Some bloggers were neutral on the topic, intrigued by the hiring of Johnson and wondering how it would affect the NBA.
Bloggers in the negative category questioned Johnson’s lack of basketball experience, believing that he is not qualified. One blogger questioned NBA Commissioner David Stern’s credibility after Stern insisted the league and its officiating were clean, wondering why the position needed to be created.
Just weeks after NBC televised the final two rounds of the U.S. Open in the evening, PGA Tour Commissioner Tim Finchem said that next year's Presidents Cup at Harding Park in S.F. will "conclude in the evening on the East Coast." Finchem: "We haven't quite figured out the details on the schedule, but we won't be a 10 o'clock finish in the East" (WASHINGTON TIMES, 7/3). Meanwhile, the U.S. Open is again scheduled to be held on the West Coast in 2010, 2012 and 2015, and USGA Exec Dir David Fay said of playing into primetime in the East, "I think it was great -- not just for the U.S. Open, but for the game of golf. So why not?" (BOSTON GLOBE, 7/3).
SOCCER NOTES: German-language newspaper Frankfurter Allgemeine Zeitung indicated that Germany's Federal Cartel Office may "push for some television coverage of Bundesliga soccer to be shifted to free television from pay-TV, a move that could hurt pay-TV operators such as Premiere AG." Most Bundesliga matches currently are shown on pay-TV, as German soccer league DFL can "fetch a higher price than from free TV operators." The DFL receives US$699M a season for the rights to broadcast live Bundesliga matches on Premiere (THOMPSON FINANCIAL, 7/3)....DAILY VARIETY's Patrick Frater reports ESPN STAR Sports has "won rights for the Indian sub-continent through 2010" to FIFA-controlled int'l soccer matches, including the 2010 World Cup. Terms of the deal were not disclosed (DAILY VARIETY, 7/3).

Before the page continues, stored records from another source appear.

(* ===== verification/CosmosAdapter.v ===== *)
(** * api/cosmos/adapter.py: endpoint selection and failover

    The candidates of a kind of endpoint, the chain head, the node status and
    a block, each tried endpoint by endpoint and cached.  [ticks] turns the
    numbers of seconds of the configuration into the unit of the clock.  The
    log lines, and the unused generator [rest_failover], are not modelled. *)
From Stdlib Require Import ZArith NArith Lia Ascii String SpecFloat.
From stdpp Require Import base gmap sets list strings sorting.
From S2P Require Import Prelude Query PyStr PyVal Codec Json Scan RequestCache Digits Rfc3339 CosmosParsing IpAddress Url CosmosConfig CosmosCache HistoryCursor.
Open Scope Z_scope.

Definition REST_LATEST_BLOCK : string := "/cosmos/base/tendermint/v1beta1/blocks/latest".

(** ** The message of a pruned node

    [height\s+\d+\s+is not available(?:, lowest height is\s+(\d+))?] with
    re.IGNORECASE: whether it matches, and the digits of the group. *)
Definition uni_digits (l : list string) : option (list string * list string) :=
  let '(ds, r) := span_chars re_digit l in match ds with [] => None | _ => Some (ds, r) end.
Definition pruned_at (l : list string) : option (option (list string)) :=
  '(_, l) ← ci "height" l;
  l ← spaces1 l;
  '(_, l) ← uni_digits l;
  l ← spaces1 l;
  '(_, l) ← ci "is not available" l;
  Some (
    '(_, l) ← ci ", lowest height is" l;
    l ← spaces1 l;
    '(ds, _) ← uni_digits l;
    Some ds).
Fixpoint pruned_search (l : list string) : option (option (list string)) :=
  match pruned_at l with
  | Some r => Some r
  | None => match l with [] => None | _ :: l => pruned_search l end
  end.
(** [int(match.group(1)) if match.group(1) else None] *)
Definition lowest_height (group : option (list string)) : res (option Z) :=
  match group with Some ds => Some <$> py_int_str (str_concat ds) | None => Ok None end.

HE GONE? In Chicago, Teddy Greenstein reports the White Sox hold an option on TV announcer Darrin Jackson, and they "don't plan to let him know their intentions until late in the season or after the season." Sources said that the team is "biding their time" because it may be interested in a deal with current radio announcer Steve Stone. If Stone "doesn't join a Cubs ownership group, the Sox would strongly consider moving him ... to TV to pair him with Hawk Harrelson." The move could open a radio position for Jackson alongside Ed Farmer (CHICAGO TRIBUNE, 7/3).